## Your objective:
Looking at the listing below, retype exactly the lines starting at the one containing "pose proof (contains_runs i p _ k'" and ending at the one containing "Lemma commit_spec max", both included, and nothing else.

## Data:
(* ===== verification/DistributedRegistry.v ===== *)
(** * [crates/lunatic-distributed/src/distributed/registry.rs]

    The name registry of a node: a local and a global namespace, a reverse
    index from process to scoped names, and resource accounting, all behind one
    lock.  Each public operation is one function on the locked state.  [None]
    as the outcome of an operation is a panic of its accounting
    ([expect("... underflow")]); the theorems show it cannot happen. *)

From stdpp Require Import sorting.
From S2P Require Import Prelude GlobalProcessId.

(** ** Names *)

Abbreviation ProcessName := (list Z).

(** Lexicographic order of names. *)
Fixpoint name_leb (a b : ProcessName) : bool :=
  match a, b with
  | [], _ => true
  | _ :: _, [] => false
  | x :: a, y :: b => if x <? y then true else if x =? y then name_leb a b else false
  end.

(** ** Data *)

Record RegistryLimits : Type := mkLimits {
  max_name_bytes : Z;
  max_entries : Z;
  max_retained_bytes : Z;
  max_name_locks : Z;
  max_pending_responses : Z;
  max_topology_nodes : Z;
}.

Definition default_limits : RegistryLimits :=
  mkLimits 1024 16384 (4 * 1024 * 1024) 1024 4096 1024.

Record RegistryUsage : Type := mkUsage { entries : Z; retained_bytes : Z }.

Inductive RegistrationScope : Type := Local | Global.

#[export] Instance RegistrationScope_eq_dec : EqDecision RegistrationScope.
Proof. solve_decision. Defined.

#[export] Instance RegistrationScope_countable : Countable RegistrationScope.
Proof.
  refine (inj_countable' (fun s => match s with Local => true | Global => false end)
    (fun b => if (b : bool) then Local else Global) _).
  by intros [].
Defined.

Record RegistryEntry : Type := mkEntry {
  global_pid : GlobalProcessId;
  scope : RegistrationScope;
  registered_at : Z;
}.

Abbreviation ScopedProcessName := (RegistrationScope * list Z)%type.

Record RegistryState : Type := mkState {
  local : gmap (list Z) RegistryEntry;
  global : gmap (list Z) RegistryEntry;
  reverse : gmap GlobalProcessId (gset (RegistrationScope * list Z));
  usage : RegistryUsage;
}.

Definition state_default : RegistryState := mkState ∅ ∅ ∅ (mkUsage 0 0).

(** The error types the callers downcast to: [RegistryCapacityError],
    [InvalidRegistryNameError] and plain conflicts. *)
Inductive RegistryError : Type :=
| CapacityExceeded
| InvalidName
| Conflict
| NotRegistered.

Inductive AuditResult : Type := Succeeded | Denied | Failed | Cancelled.
Inductive AuditReason : Type :=
| Completed | QuotaExceeded | InvalidInput | AuditConflict | NotFound.

Definition registration_audit_outcome (r : result unit RegistryError)
    : AuditResult * AuditReason :=
  match r with
  | Ok _ => (Succeeded, Completed)
  | Err CapacityExceeded => (Denied, QuotaExceeded)
  | Err InvalidName => (Denied, InvalidInput)
  | Err _ => (Denied, AuditConflict)
  end.

(** ** Helpers *)

Definition retained_bytes_for_name (n : ProcessName) : result Z RegistryError :=
  ok_or (checked_mul u64_max (name_len n) 2) CapacityExceeded.

Fixpoint retained_bytes_from (retained : Z) (names : list ProcessName) : result Z RegistryError :=
  match names with
  | [] => Ok retained
  | n :: names =>
      let? w := retained_bytes_for_name n in
      let? retained := ok_or (checked_add u64_max retained w) CapacityExceeded in
      retained_bytes_from retained names
  end.

Definition retained_bytes_for_names (names : list ProcessName) : result Z RegistryError :=
  retained_bytes_from 0 names.

Definition add_to_reverse_map (rev : gmap GlobalProcessId (gset (RegistrationScope * list Z)))
    (pid : GlobalProcessId) (s : RegistrationScope) (n : ProcessName)
    : gmap GlobalProcessId (gset (RegistrationScope * list Z)) :=
  <[pid := {[(s, n)]} ∪ default ∅ (rev !! pid)]> rev.

Definition remove_reverse_mapping (rev : gmap GlobalProcessId (gset (RegistrationScope * list Z)))
    (pid : GlobalProcessId) (s : RegistrationScope) (n : ProcessName)
    : gmap GlobalProcessId (gset (RegistrationScope * list Z)) :=
  match rev !! pid with
  | Some registrations =>
      let registrations := registrations ∖ {[(s, n)]} in
      if bool_decide (registrations = ∅) then delete pid rev
      else <[pid := registrations]> rev
  | None => rev
  end.

Definition namespace (s : RegistrationScope) (st : RegistryState) : gmap (list Z) RegistryEntry :=
  match s with Local => local st | Global => global st end.

Definition with_namespace (s : RegistrationScope) (m : gmap (list Z) RegistryEntry)
    (st : RegistryState) : RegistryState :=
  match s with
  | Local => mkState m (global st) (reverse st) (usage st)
  | Global => mkState (local st) m (reverse st) (usage st)
  end.

(** [remove_scoped_registration]; [None] is a panic of the accounting. *)
Definition remove_scoped_registration (s : RegistrationScope) (n : ProcessName)
    (expected_pid : option GlobalProcessId) (st : RegistryState)
    : option (option RegistryEntry * RegistryState) :=
  match namespace s st !! n with
  | None => Some (None, st)
  | Some entry =>
      if match expected_pid with
         | Some expected => bool_decide (global_pid entry ≠ expected)
         | None => false
         end
      then Some (None, st)
      else
        let st := with_namespace s (delete n (namespace s st)) st in
        let rev := remove_reverse_mapping (reverse st) (global_pid entry) s n in
        retained ← checked_mul u64_max (name_len n) 2;
        entries' ← checked_sub (entries (usage st)) 1;
        retained' ← checked_sub (retained_bytes (usage st)) retained;
        Some (Some entry, mkState (local st) (global st) rev (mkUsage entries' retained'))
  end.

Section registry.
Context (limits : RegistryLimits).

Definition validate_name (n : ProcessName) : result unit RegistryError :=
  if bool_decide (n = []) then Err InvalidName
  else if existsb is_control n then Err InvalidName
  else if max_name_bytes limits <? name_len n then Err CapacityExceeded
  else Ok tt.

Definition usage_after_add (u : RegistryUsage) (n : ProcessName)
    : result RegistryUsage RegistryError :=
  let? es := ok_or (checked_add u64_max (entries u) 1) CapacityExceeded in
  if max_entries limits <? es then Err CapacityExceeded
  else
    let? w := retained_bytes_for_name n in
    let? rb := ok_or (checked_add u64_max (retained_bytes u) w) CapacityExceeded in
    if max_retained_bytes limits <? rb then Err CapacityExceeded
    else Ok (mkUsage es rb).

(** The insertion both [insert_local_if_absent] and
    [register_global_untracked] end in. *)
Definition insert_scoped (s : RegistrationScope) (n : ProcessName) (pid : GlobalProcessId)
    (at_ms : Z) (u : RegistryUsage) (st : RegistryState) : RegistryState :=
  let st := with_namespace s (<[n := mkEntry pid s at_ms]> (namespace s st)) st in
  mkState (local st) (global st) (add_to_reverse_map (reverse st) pid s n) u.

Definition insert_local_if_absent (n : ProcessName) (pid : GlobalProcessId) (now : Z)
    (st : RegistryState) : result unit RegistryError * RegistryState :=
  match validate_name n with
  | Err e => (Err e, st)
  | Ok _ =>
      if bool_decide (is_Some (local st !! n)) then (Err Conflict, st)
      else match usage_after_add (usage st) n with
           | Err e => (Err e, st)
           | Ok u => (Ok tt, insert_scoped Local n pid now u st)
           end
  end.

(** [register_local] and [register_global] also emit one audit event. *)
Definition register_local (n : ProcessName) (pid : GlobalProcessId) (now : Z)
    (st : RegistryState)
    : result unit RegistryError * (AuditResult * AuditReason) * RegistryState :=
  let '(r, st) := insert_local_if_absent n pid now st in
  (r, registration_audit_outcome r, st).

Definition register_global_untracked (n : ProcessName) (pid : GlobalProcessId) (now : Z)
    (st : RegistryState) : result unit RegistryError * RegistryState :=
  match validate_name n with
  | Err e => (Err e, st)
  | Ok _ =>
      if bool_decide (is_Some (global st !! n)) then (Err Conflict, st)
      else match usage_after_add (usage st) n with
           | Err e => (Err e, st)
           | Ok u => (Ok tt, insert_scoped Global n pid now u st)
           end
  end.

Definition register_global (n : ProcessName) (pid : GlobalProcessId) (now : Z)
    (st : RegistryState)
    : result unit RegistryError * (AuditResult * AuditReason) * RegistryState :=
  let '(r, st) := register_global_untracked n pid now st in
  (r, registration_audit_outcome r, st).

Definition can_register_global (n : ProcessName) (pid : GlobalProcessId) (st : RegistryState)
    : result unit RegistryError :=
  let? _ := validate_name n in
  match global st !! n with
  | Some existing => if bool_decide (global_pid existing = pid) then Ok tt else Err Conflict
  | None => let? _ := usage_after_add (usage st) n in Ok tt
  end.

Definition apply_global (n : ProcessName) (pid : GlobalProcessId) (at_ms : Z)
    (st : RegistryState) : result unit RegistryError * RegistryState :=
  match validate_name n with
  | Err e => (Err e, st)
  | Ok _ =>
      match global st !! n with
      | Some previous =>
          let rev := remove_reverse_mapping (reverse st) (global_pid previous) Global n in
          (Ok tt, insert_scoped Global n pid at_ms (usage st)
                    (mkState (local st) (global st) rev (usage st)))
      | None =>
          match usage_after_add (usage st) n with
          | Err e => (Err e, st)
          | Ok u => (Ok tt, insert_scoped Global n pid at_ms u st)
          end
      end
  end.

Definition remove_global_if_owner (n : ProcessName) (expected_pid : GlobalProcessId)
    (st : RegistryState) : option (bool * RegistryState) :=
  '(removed, st) ← remove_scoped_registration Global n (Some expected_pid) st;
  Some (bool_decide (is_Some removed), st).

(** The validation loop of [replace_global_snapshot]: the new global map and
    its retained bytes. *)
Fixpoint build_global (es : list (ProcessName * GlobalProcessId * Z))
    (acc : gmap (list Z) RegistryEntry) (retained : Z)
    : result (gmap (list Z) RegistryEntry * Z) RegistryError :=
  match es with
  | [] => Ok (acc, retained)
  | (n, pid, at_ms) :: es =>
      let? _ := validate_name n in
      let? w := retained_bytes_for_name n in
      let? retained := ok_or (checked_add u64_max retained w) CapacityExceeded in
      if max_retained_bytes limits <? retained then Err CapacityExceeded
      else if bool_decide (is_Some (acc !! n)) then Err Conflict
      else build_global es (<[n := mkEntry pid Global at_ms]> acc) retained
  end.

Definition rebuild_reverse (loc glob : gmap (list Z) RegistryEntry)
    : gmap GlobalProcessId (gset (RegistrationScope * list Z)) :=
  map_fold (fun n e rev => add_to_reverse_map rev (global_pid e) Global n)
    (map_fold (fun n e rev => add_to_reverse_map rev (global_pid e) Local n) ∅ loc) glob.

Definition replace_global_snapshot (es : list (ProcessName * GlobalProcessId * Z))
    (st : RegistryState) : result unit RegistryError * RegistryState :=
  if max_entries limits <? Z.of_nat (length es) then (Err CapacityExceeded, st)
  else
    let r :=
      let? p := build_global es ∅ 0 in
      let? n := ok_or (checked_add u64_max (Z.of_nat (size (local st)))
                         (Z.of_nat (size p.1))) CapacityExceeded in
      if max_entries limits <? n then Err CapacityExceeded
      else
        let? local_retained := retained_bytes_for_names (map_to_list (local st)).*1 in
        let? retained := ok_or (checked_add u64_max local_retained p.2) CapacityExceeded in
        if max_retained_bytes limits <? retained then Err CapacityExceeded
        else Ok (mkState (local st) p.1 (rebuild_reverse (local st) p.1) (mkUsage n retained)) in
    match r with
    | Ok st' => (Ok tt, st')
    | Err e => (Err e, st)
    end.
End registry.

(** ** Ordering of results

    The listings are sorted by name, and cleanup results by name and scope. *)

Definition name_le (a b : ProcessName) : Prop := name_leb a b = true.

#[export] Instance name_le_dec a b : Decision (name_le a b).
Proof. unfold name_le. apply _. Defined.

Definition scope_order (s : RegistrationScope) : Z :=
  match s with Local => 0 | Global => 1 end.

Definition removed_le (a b : ProcessName * RegistryEntry) : Prop :=
  (if bool_decide (a.1 = b.1) then scope_order (scope a.2) <=? scope_order (scope b.2)
   else name_leb a.1 b.1) = true.

#[export] Instance removed_le_dec a b : Decision (removed_le a b).
Proof. unfold removed_le. apply _. Defined.

Definition sort_names (l : list ProcessName) : list ProcessName := merge_sort name_le l.

(** ** Removal *)

(** The removal loops: the registrations that were actually removed, and the
    state after them. *)
Fixpoint remove_each (pid : GlobalProcessId) (regs : list ScopedProcessName)
    (st : RegistryState) : option (list (ProcessName * RegistryEntry) * RegistryState) :=
  match regs with
  | [] => Some ([], st)
  | (s, n) :: regs =>
      '(removed, st) ← remove_scoped_registration s n (Some pid) st;
      '(rest, st) ← remove_each pid regs st;
      Some (match removed with Some e => (n, e) :: rest | None => rest end, st)
  end.

(** [unregister]: the outcome and the process of the audit event. *)
Definition unregister (n : ProcessName) (st : RegistryState)
    : option (result unit RegistryError * option GlobalProcessId * RegistryState) :=
  '(removed_local, st) ← remove_scoped_registration Local n None st;
  '(removed_global, st) ← remove_scoped_registration Global n None st;
  let removed := match removed_local with Some e => Some e | None => removed_global end in
  Some (match removed with Some _ => Ok tt | None => Err NotRegistered end,
        global_pid <$> removed, st).

Definition unregister_process (pid : GlobalProcessId) (st : RegistryState)
    : option (list (ProcessName * RegistryEntry) * RegistryState) :=
  let registrations := elements (default ∅ (reverse st !! pid)) in
  '(removed, st) ← remove_each pid registrations st;
  let st := mkState (local st) (global st) (delete pid (reverse st)) (usage st) in
  Some (merge_sort removed_le removed, st).
Lemma transition_spec max i old new p h res h' :
  wf_history max i h → transition old new p max h = (res, h') →
  wf_history max i h' ∧ committed_version h' = committed_version h ∧
  match res with
  | Ok _ => runs h p old ∧ live h new ∧
      ∀ q w, runs h' q w ↔ (runs h q w ∧ q ≠ p) ∨ (q = p ∧ w = new)
  | Err e => h' = h ∧ (¬ runs h p old ∨ ¬ live h new)
  end.
Proof.
  intros [Hc Hret]. assert (wf_history max i h) as Hwf by by split. unfold transition.
  destruct (version_position old (versions h)) as [k|] eqn:Hpos.
  2: { intros [= <- <-]. apply version_position_None in Hpos. split_and!; try done. left.
       intros (v & Hv & Hver & _). apply Hpos, elem_of_live. eauto. }
  destruct (version_position_Some _ _ _ Hpos) as (v & Hk & <-).
  pose proof (contains_runs i p _ k h v Hc Hk eq_refl) as Hcont.
  destruct (contains p k h) eqn:Hp; cbn [negb].
  2: { intros [= <- <-]. split_and!; try done. left. by rewrite <- Hcont. }
  pose proof (proj1 Hcont eq_refl) as Hrun. destruct (version v =? new) eqn:Hsame; bool_to_prop.
  { intros [= <- <-]. subst new. split_and!; try done; [by eapply position_live|].
    intros q w. destruct (decide (q = p)) as [->|]; [|naive_solver].
    pose proof (ch_runs _ _ Hc p w (version v)). naive_solver. }
  destruct (version_position new (versions h)) as [k'|] eqn:Hpos'.
  2: { intros [= <- <-]. apply version_position_None in Hpos'. auto. }
  destruct (version_position_Some _ _ _ Hpos') as (v' & Hk' & <-).
  pose proof (contains_runs i p _ k' h v' Hc Hk' eq_refl) as Hcont'.
  destruct (contains p k' h) eqn:Hp'.
  { exfalso. apply Hsame. apply (ch_runs _ _ Hc p); [done|by apply Hcont']. }
  apply contains_true in Hp as (? & ? & Hp); simplify_eq. intros [= <- <-].
  destruct (remove_at_spec i k v p h Hc Hk Hp) as [Hc1 Hruns1].
  destruct (insert_at_spec i k' v' p _ Hc1) as [Hc2 Hruns2].
  { rewrite update_at_lookup, decide_False; [done|]. intros ->. congruence. }
  { intros w Hw. apply Hruns1 in Hw. naive_solver. }
  split_and!; [by apply cleanup_wf|done|done|by eapply position_live|].
  intros q w. by rewrite cleanup_runs, Hruns2, Hruns1.
Qed.

Lemma commit_spec max i ver h res h' :
  wf_history max i h → commit ver max h = (res, h') →
  wf_history max i h' ∧
  match res with
  | Ok _ => live h ver ∧ committed_version h' = ver ∧ ∀ q w, runs h' q w ↔ runs h q w
  | Err e => h' = h ∧ ¬ live h ver
  end.
Proof.
  intros [Hc Hret]. unfold commit.
  destruct (existsb _ (versions h)) eqn:Hlive; intros [= <- <-].
  - apply has_version_live in Hlive. split_and!; try done.
    + apply cleanup_wf. by destruct Hc.
    + intros q w. by rewrite cleanup_runs.
  - split_and!; try done. rewrite <- has_version_live. congruence.
Qed.

(** *** Adding a version *)

Lemma StronglySorted_snoc l x :
  StronglySorted Z.lt l → Forall (fun y => y < x) l → StronglySorted Z.lt (l ++ [x]).
Proof.
  induction l as [|y l IH]; simpl; intros Hs Hx; [by repeat constructor|].
  apply StronglySorted_inv in Hs as [Hs Hy]. apply Forall_cons_iff in Hx as [Hyx Hx].
  constructor; [by apply IH|]. apply list.Forall_app. split; [done|]. by repeat constructor.
Qed.

(** The history with the new version, before any cleanup. *)
Lemma pushed_coherent i m now h :
  coherent i h ∨ h = mkHistory 0 0 [] → next_version h < u32_max →
  coherent i (mkHistory (next_version h + 1)
    (if bool_decide (versions h = []) then next_version h else committed_version h)
    (versions h ++ [version_new i (next_version h) m now])).
Proof.
  intros [Hc| ->] Hmax.
  - destruct Hc as [Hs Hr Hn Hc Hruns]. split; simpl; [| |lia| |].
    + rewrite fmap_app. apply StronglySorted_snoc; [done|].
      apply list.Forall_fmap, list.Forall_forall. intros v Hv. by apply Hr.
    + intros v [Hv| ->%list_elem_of_singleton]%elem_of_app; [|simpl; lia].
      destruct (Hr v Hv). split; [lia|done].
    + rewrite bool_decide_false; [|intros He; unfold live in Hc; rewrite He in Hc; set_solver].
      unfold live in *. simpl. rewrite fmap_app. set_solver.
    + intros p a b (v & Hv & <- & Hp) (w & Hw & <- & Hp').
      apply elem_of_app in Hv as [Hv| ->%list_elem_of_singleton]; [|simpl in Hp; set_solver].
      apply elem_of_app in Hw as [Hw| ->%list_elem_of_singleton]; [|simpl in Hp'; set_solver].
      by apply (Hruns p); [exists v|exists w].
  - split; simpl.
    + by repeat constructor.
    + intros v ->%list_elem_of_singleton. done.
    + unfold u32_max. lia.
    + unfold live. simpl. set_solver.
    + intros p a b (v & Hv & <- & Hp). simpl in *. set_solver.
Qed.

Lemma cleanup_last max h :
  (0 < max)%nat → list.last (versions (cleanup_old_versions max h)) = list.last (versions h).
Proof.
  intros Hmax. rewrite cleanup_split. rewrite <- (take_drop (cutoff max h) (versions h)) at 3.
  rewrite !last_app. destruct (drop (cutoff max h) (versions h)) as [|v vs] eqn:Hd.
  2: { destruct (list.last (v :: vs)) eqn:Hl; [done|]. by apply last_None in Hl. }
  apply (f_equal length) in Hd. rewrite length_drop in Hd. simpl in Hd. unfold cutoff in *.
  destruct (versions h); simpl in *; [done|lia].
Qed.

Lemma push_version_spec max i m now h res h' :
  (0 < max)%nat → wf_history max i h ∨ h = mkHistory 0 0 [] →
  push_version i m now max h = (res, h') →
  match res with
  | Ok ver => ver = next_version h ∧ wf_history max i h' ∧ next_version h' = ver + 1 ∧
      list.last (versions h') = Some (version_new i ver m now) ∧
      committed_version h' = (if bool_decide (versions h = []) then ver else committed_version h) ∧
      ∀ q w, runs h' q w ↔ runs h q w
  | Err e => h' = h ∧ next_version h = u32_max
  end.
Proof.
  intros Hmax Hwf. unfold push_version.
  assert (coherent i h ∨ h = mkHistory 0 0 []) as Hco by (destruct Hwf as [[]|]; auto).
  assert (next_version h <= u32_max) as Hn.
  { destruct Hco as [Hc| ->]; [apply (ch_next _ _ Hc)|done]. }
  unfold checked_add. destruct (_ <=? u32_max) eqn:Hle; bool_to_prop; intros [= <- <-];
    [|split; [done|lia]].
  pose proof (pushed_coherent i m now h Hco ltac:(lia)) as Hc'.
  set (h1 := mkHistory (next_version h + 1) _ _) in *.
  assert (∀ q w, runs h1 q w ↔ runs h q w) as Hruns.
  { intros q w. unfold runs, h1; simpl. split; intros (v & Hv & Hver & Hq); exists v.
    - apply elem_of_app in Hv as [Hv| ->%list_elem_of_singleton]; [done|simpl in Hq; set_solver].
    - split; [|done]. apply elem_of_app. by left. }
  assert (list.last (versions h1) = Some (version_new i (next_version h) m now)) as Hlast
    by apply last_snoc.
  destruct (Z.of_nat max <? _) eqn:Hlen; split_and!; try done.
  - by apply cleanup_wf.
  - by rewrite cleanup_last.
  - intros q w. by rewrite cleanup_runs.
  - bool_to_prop. split; [done|]. intros k v Hk. right; right. subst h1; simpl in *; lia.
Qed.
End history_facts.

(** ** Sequences of operations *)

Section registry_facts.
Context {M : Type → Type} `{FinMap Z M} {Module : Type}.
Implicit Types (r : ModuleRegistry M Module) (h : ModuleHistory Module).

Inductive op : Type :=
| AddVersion (i : Z) (m : Module) (now : Z)
| MarkCommitted (i ver : Z)
| RegisterProcess (i ver : Z) (p : ProcessKey)
| TransitionProcess (i old new : Z) (p : ProcessKey)
| UnregisterProcess (i ver : Z) (p : ProcessKey)
| AddDependency (dependent dependency : Z).

Definition exec (o : op) r : ModuleRegistry M Module :=
  match o with
  | AddVersion i m now => (add_version i m now r).2
  | MarkCommitted i ver => (mark_committed i ver r).2
  | RegisterProcess i ver p => (register_process i ver p r).2
  | TransitionProcess i old new p => (transition_process i old new p r).2
  | UnregisterProcess i ver p => (unregister_process i ver p r).2
  | AddDependency a b => add_dependency a b r
  end.

Definition run (ops : list op) r : ModuleRegistry M Module := foldl (fun r o => exec o r) r ops.

Definition wf r : Prop :=
  (2 <= max_versions r)%nat ∧
  ∀ i h, history i r = Some h → wf_history (max_versions r) i h.

(** The process runs that version of the module. *)
Definition assigned r (i : Z) (p : ProcessKey) (ver : Z) : Prop :=
  ∃ h, history i r = Some h ∧ runs h p ver.

Definition registered r (i ver : Z) : Prop := ∃ h, history i r = Some h ∧ live h ver.

Lemma history_set_history i j h r :
  history j (set_history i h r) = if decide (i = j) then Some h else history j r.
Proof. unfold history, set_history; simpl. rewrite lookup_insert. done. Qed.

Lemma set_history_id i h r : history i r = Some h → set_history i h r = r.
Proof. intros Hi. unfold set_history. rewrite insert_id by exact Hi. by destruct r. Qed.

Lemma set_history_wf i h r :
  wf r → wf_history (max_versions r) i h → wf (set_history i h r).
Proof.
  intros [Hmax Hwf] Hh. split; [done|]. intros j h'. rewrite history_set_history.
  case_decide; [intros [= <-]; by subst|apply Hwf].
Qed.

## Reply:
  pose proof (contains_runs i p _ k' h v' Hc Hk' eq_refl) as Hcont'.
  destruct (contains p k' h) eqn:Hp'.
  { exfalso. apply Hsame. apply (ch_runs _ _ Hc p); [done|by apply Hcont']. }
  apply contains_true in Hp as (? & ? & Hp); simplify_eq. intros [= <- <-].
  destruct (remove_at_spec i k v p h Hc Hk Hp) as [Hc1 Hruns1].
  destruct (insert_at_spec i k' v' p _ Hc1) as [Hc2 Hruns2].
  { rewrite update_at_lookup, decide_False; [done|]. intros ->. congruence. }
  { intros w Hw. apply Hruns1 in Hw. naive_solver. }
  split_and!; [by apply cleanup_wf|done|done|by eapply position_live|].
  intros q w. by rewrite cleanup_runs, Hruns2, Hruns1.
Qed.

Lemma commit_spec max i ver h res h' :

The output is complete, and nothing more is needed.